(* ===== verification/Providers.v ===== *)
(** The adapters of [infrastructure/providers/] and [infrastructure/security/]: outgoing mail,
    CAPTCHA, TOTP, passwords and the cipher of the stored secrets. *)
From S2P Require Import Prelude PyText Entity Models RedisClient World.

Definition nl : string := String "010" "".

(** ** notifications.py *)

Section Notifications.
Context {R : Type} {E : Env}.
Abbreviation M := (prog R).

(** [_send]: the message is delivered, or [smtplib] raises. *)
Definition _send (message : Mail) : M unit :=
  d ← draw;
  if smtp_accepts d message then append_mail message else raise ProviderFailure.
Definition message_to (email subject body : string) : Mail := MkMail email_sender email subject body.

Definition Mailpit_send_verification (email verification_url : string) : M unit :=
  _send (message_to email "Verify your Vittavaan account"
    ("Welcome to Vittavaan. Verify your email using this single-use link:" +:+ nl +:+ nl
     +:+ verification_url +:+ nl +:+ nl +:+ "This link expires in 15 minutes.")).
Definition Mailpit_send_security_code (email code context : string) : M unit :=
  let detail := if nonempty context then " for " +:+ context else "" in
  _send (message_to email "Your Vittavaan security code"
    ("Your Vittavaan security code" +:+ detail +:+ " is: " +:+ code +:+ nl +:+ nl
     +:+ "This code expires in three minutes. Never share it with anyone.")).
Definition _send_security_message (email subject body : string) : M unit :=
  _send (message_to email subject body).
Definition Mailpit_send_referral (email referral_url : string) : M unit :=
  _send (message_to email "You have been invited to Vittavaan"
    ("A friend invited you to create your own private Vittavaan portfolio. "
     +:+ "This invitation does not share either person's financial information." +:+ nl +:+ nl
     +:+ "Create your profile using this link:" +:+ nl +:+ referral_url +:+ nl +:+ nl
     +:+ "This referral link expires in 30 days.")).
Definition Mailpit_send_organization_invitation (email organization_name invitation_url : string) : M unit :=
  _send (message_to email ("Invitation to join " +:+ organization_name)
    ("You have been invited to join " +:+ organization_name +:+ " on Vittavaan." +:+ nl +:+ nl
     +:+ "Review the invitation using this single-use link:" +:+ nl +:+ invitation_url +:+ nl +:+ nl
     +:+ "This invitation expires in seven days. It does not provide access until "
     +:+ "you sign in with the invited email and accept it.")).
Definition Mailpit_send_password_reset (email reset_url : string) : M unit :=
  _send_security_message email "Reset your Vittavaan password"
    ("Use this single-use link to reset your password:" +:+ nl +:+ nl +:+ reset_url +:+ nl +:+ nl
     +:+ "This link expires in 15 minutes. If you did not request it, you can ignore this message.").
Definition Mailpit_send_password_changed (email : string) : M unit :=
  _send_security_message email "Your Vittavaan password was changed"
    ("Your Vittavaan password was changed and existing sessions were ended. "
     +:+ "Contact support immediately if this was not you.").
Definition Mailpit_send_support_recovery (email recovery_url : string) : M unit :=
  _send_security_message email "Vittavaan support recovery link"
    ("Support issued this single-use recovery link after identity verification:" +:+ nl +:+ nl
     +:+ recovery_url +:+ nl +:+ nl +:+ "This link expires in 15 minutes.").
Definition proof_value (p : ContactProof) : string := match p with OLD => "old" | NEW => "new" end.
Definition Mailpit_send_contact_code (destination code : string) (proof : ContactProof) : M unit :=
  Mailpit_send_security_code destination code (proof_value proof +:+ " contact verification").
Definition Mailpit_send_contact_changed (destination : string) : M unit :=
  _send_security_message destination "Your Vittavaan contact information changed"
    ("A primary contact on your Vittavaan account was changed and existing sessions "
     +:+ "were ended. Contact support immediately if this was not you.").
Definition Mailpit_send_mfa_reset_requested (destination : string) (execute_after : Time) : M unit :=
  _send_security_message destination "A governed MFA reset was requested"
    ("Support requested an MFA reset for your account. It cannot execute before "
     +:+ isoformat execute_after +:+ ". Contact support immediately if this was unexpected.").
Definition Mailpit_send_mfa_reset_completed (destination : string) : M unit :=
  _send_security_message destination "Your Vittavaan MFA methods were reset"
    ("The approved MFA reset completed and existing sessions were ended. You must "
     +:+ "sign in and enroll a new security method.").

(** MailpitSMSProvider: text messages are simulated by mail to an inbox. *)
Definition masked_phone (phone_e164 : string) : string := "***" +:+ last_s 4 phone_e164.
Definition sms_send_verification (phone_e164 code : string) : M unit :=
  Mailpit_send_verification local_sms_inbox
    ("Local SMS simulation for " +:+ masked_phone phone_e164 +:+ ": verification code " +:+ code).
Definition sms_send_security_code (phone_e164 code : string) : M unit :=
  Mailpit_send_security_code local_sms_inbox code
    ("local SMS simulation to " +:+ masked_phone phone_e164).

(** MailpitRecoveryNotificationProvider. *)
Definition is_phone_destination (destination : string) : bool := String.prefix "+" destination.
Definition send_password_reset (email reset_url : string) : M unit :=
  Mailpit_send_password_reset email reset_url.
Definition send_password_changed (email : string) : M unit := Mailpit_send_password_changed email.
Definition send_support_recovery (email recovery_url : string) : M unit :=
  Mailpit_send_support_recovery email recovery_url.
Definition send_contact_code (destination code : string) (proof : ContactProof) : M unit :=
  if is_phone_destination destination then sms_send_security_code destination code
  else Mailpit_send_contact_code destination code proof.
Definition send_contact_changed (destination : string) : M unit :=
  if is_phone_destination destination then Mailpit_send_contact_changed local_sms_inbox
  else Mailpit_send_contact_changed destination.
Definition send_mfa_reset_requested (destination : string) (execute_after : Time) : M unit :=
  if is_phone_destination destination then Mailpit_send_mfa_reset_requested local_sms_inbox execute_after
  else Mailpit_send_mfa_reset_requested destination execute_after.
Definition send_mfa_reset_completed (destination : string) : M unit :=
  if is_phone_destination destination then Mailpit_send_mfa_reset_completed local_sms_inbox
  else Mailpit_send_mfa_reset_completed destination.

(** MailpitMFANotificationProvider. *)
Definition send_email_code (email code : string) : M unit := Mailpit_send_security_code email code "".
Definition send_sms_code (phone_e164 code : string) : M unit := sms_send_security_code phone_e164 code.

(** Sending mail touches neither the database nor Redis. *)
Lemma keeps_send I message :
  (forall w f l, I w -> I (w <| w_seed ::= f |> <| w_mail ::= l |>)) -> keeps I (_send message).
Proof.
  intros HI w Hw. unfold _send, draw, mbind, prog_bind. cbn.
  case_match; cbn.
  - exact (HI w N.succ (fun l => l ++ [message]) Hw).
  - exact (HI w N.succ (fun l => l) Hw).
Qed.
Lemma keeps_send_db P message : keeps (on_db P) (_send message).
Proof. by apply keeps_send. Qed.

Lemma send_spec message w x w' : _send message w = (x, w') ->
  w_db w' = w_db w /\ w_redis w' = w_redis w /\ w_now w' = w_now w.
Proof.
  unfold _send, draw, mbind, prog_bind. cbn. case_match; intros [= <- <-]; done.
Qed.
End Notifications.
#[export] Hint Resolve keeps_send_db : auth.

(** ** captcha.py *)

Definition captcha_verify `{!Env} (token : string) (remote_ip : option string) (action : string) : bool :=
  token == local_captcha_token.

(** ** breach.py *)

Section Breach.
Context {E : Env}.
Definition is_line_break (c : ascii) : bool :=
  ((10 <=? code c) && (code c <=? 13))%N || ((28 <=? code c) && (code c <=? 30))%N.
(** [text.splitlines()]; an empty piece between the two characters of a CR LF is no line. *)
Fixpoint split_lines (acc : string) (s : string) : list string :=
  match s with
  | EmptyString => if nonempty acc then [acc] else []
  | String c s' =>
    if is_line_break c then
      acc :: match s' with
             | String d s'' => if (c == "013"%char) && (d == "010"%char) then split_lines "" s'' else split_lines "" s'
             | EmptyString => []
             end
    else split_lines (acc +:+ String c "") s'
  end.
(** [int(text)] of decimal digits, blanks around them allowed. *)
Fixpoint dec_read (acc : Z) (s : string) : option Z :=
  match s with
  | EmptyString => Some acc
  | String c s => if is_digit c then dec_read (acc * 10 + Z.of_N (code c) - 48) s else None
  end.
Definition parse_int (s : string) : option Z :=
  let t := strip s in if nonempty t then dec_read 0 t else None.

Fixpoint breach_lines (suffix : string) (lines : list string) : option Z :=
  match lines with
  | [] => Some 0
  | line :: lines =>
    '(candidate, count) ← split_once ":" line;
    if candidate == suffix then parse_int count else breach_lines suffix lines
  end.
(** [breach_count]; [None] is an exception: of the HTTP client, or [ValueError]. *)
Definition breach_count (password : string) : option Z :=
  let digest := upper (sha1_hex password) in
  let prefix := take_s 5 digest in
  let suffix := drop_s 5 digest in
  text ← hibp_range prefix;
  breach_lines suffix (split_lines "" text).
End Breach.

(** ** totp.py *)

Section Totp.
Context {E : Env}.
(** [totp.timecode(now)]: the 30-second step of an instant. *)
Definition timecode (now : Time) : Z := timestamp now / 30.
Fixpoint totp_first (secret code : string) (last_step : option Z) (current_step : Z) (offsets : list Z)
    : option Z :=
  match offsets with
  | [] => None
  | offset :: offsets =>
    let candidate_step := current_step + offset in
    if match last_step with Some l => candidate_step <=? l | None => false end
    then totp_first secret code last_step current_step offsets
    else if totp_at secret candidate_step == code then Some candidate_step
    else totp_first secret code last_step current_step offsets
  end.
Definition totp_verify (secret code : string) (last_step : option Z) (now : Time) : option Z :=
  totp_first secret code last_step (timecode now) [-1; 0; 1].

(** The accepted step is one of the three around the clock, is later than the last accepted
    one, and its code is the supplied one. *)
Lemma totp_verify_spec secret code last_step now step :
  totp_verify secret code last_step now = Some step ->
  totp_at secret step = code /\ timecode now - 1 <= step <= timecode now + 1
  /\ match last_step with Some l => l < step | None => True end.
Proof.
  unfold totp_verify. generalize (timecode now). intros c. cbn.
  repeat case_match; intros [= <-]; to_prop; repeat split; try done; lia.
Qed.
End Totp.

(** ** passwords.py *)

Section Passwords.
Context {R : Type} {E : Env}.
Definition password_hash (password : string) : prog R string := d ← draw; mret (argon2_hash d password).
Definition password_verify (hash password : string) : bool :=
  match argon2_verify hash password with Some b => b | None => false end.
Definition password_needs_rehash (hash : string) : bool :=
  match argon2_needs_rehash hash with Some b => b | None => true end.
End Passwords.

(** ** secrets.py *)

Section Cipher.
Context {R : Type} {E : Env}.
Definition cipher_version : string := String "001" "".
Definition cipher_encrypt (plaintext associated_data : string) : prog R string :=
  d ← draw;
  let nonce := urandom 12 d in
  mret (cipher_version +:+ nonce +:+ aes_encrypt nonce plaintext associated_data).
Definition cipher_decrypt (ciphertext associated_data : string) : prog R string :=
  raise_if ((String.length ciphertext <? 30)%nat || (take_s 1 ciphertext != cipher_version)) ValueError;;
  let nonce := take_s 12 (drop_s 1 ciphertext) in
  get_or ValueError (aes_decrypt nonce (drop_s 13 ciphertext) associated_data).
End Cipher.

# # # # #

■ WHAT TO WORK ON
Above is a listing; print exactly its lines from the one with "else Mailpit_send_mfa_reset_completed destination." through the one with "token == local_captcha_token.", and no other lines.

■ RESPONSE BOX
  else Mailpit_send_mfa_reset_completed destination.

(** MailpitMFANotificationProvider. *)
Definition send_email_code (email code : string) : M unit := Mailpit_send_security_code email code "".
Definition send_sms_code (phone_e164 code : string) : M unit := sms_send_security_code phone_e164 code.

(** Sending mail touches neither the database nor Redis. *)
Lemma keeps_send I message :
  (forall w f l, I w -> I (w <| w_seed ::= f |> <| w_mail ::= l |>)) -> keeps I (_send message).
Proof.
  intros HI w Hw. unfold _send, draw, mbind, prog_bind. cbn.
  case_match; cbn.
  - exact (HI w N.succ (fun l => l ++ [message]) Hw).
  - exact (HI w N.succ (fun l => l) Hw).
Qed.
Lemma keeps_send_db P message : keeps (on_db P) (_send message).
Proof. by apply keeps_send. Qed.

Lemma send_spec message w x w' : _send message w = (x, w') ->
  w_db w' = w_db w /\ w_redis w' = w_redis w /\ w_now w' = w_now w.
Proof.
  unfold _send, draw, mbind, prog_bind. cbn. case_match; intros [= <- <-]; done.
Qed.
End Notifications.
#[export] Hint Resolve keeps_send_db : auth.

(** ** captcha.py *)

Definition captcha_verify `{!Env} (token : string) (remote_ip : option string) (action : string) : bool :=
  token == local_captcha_token.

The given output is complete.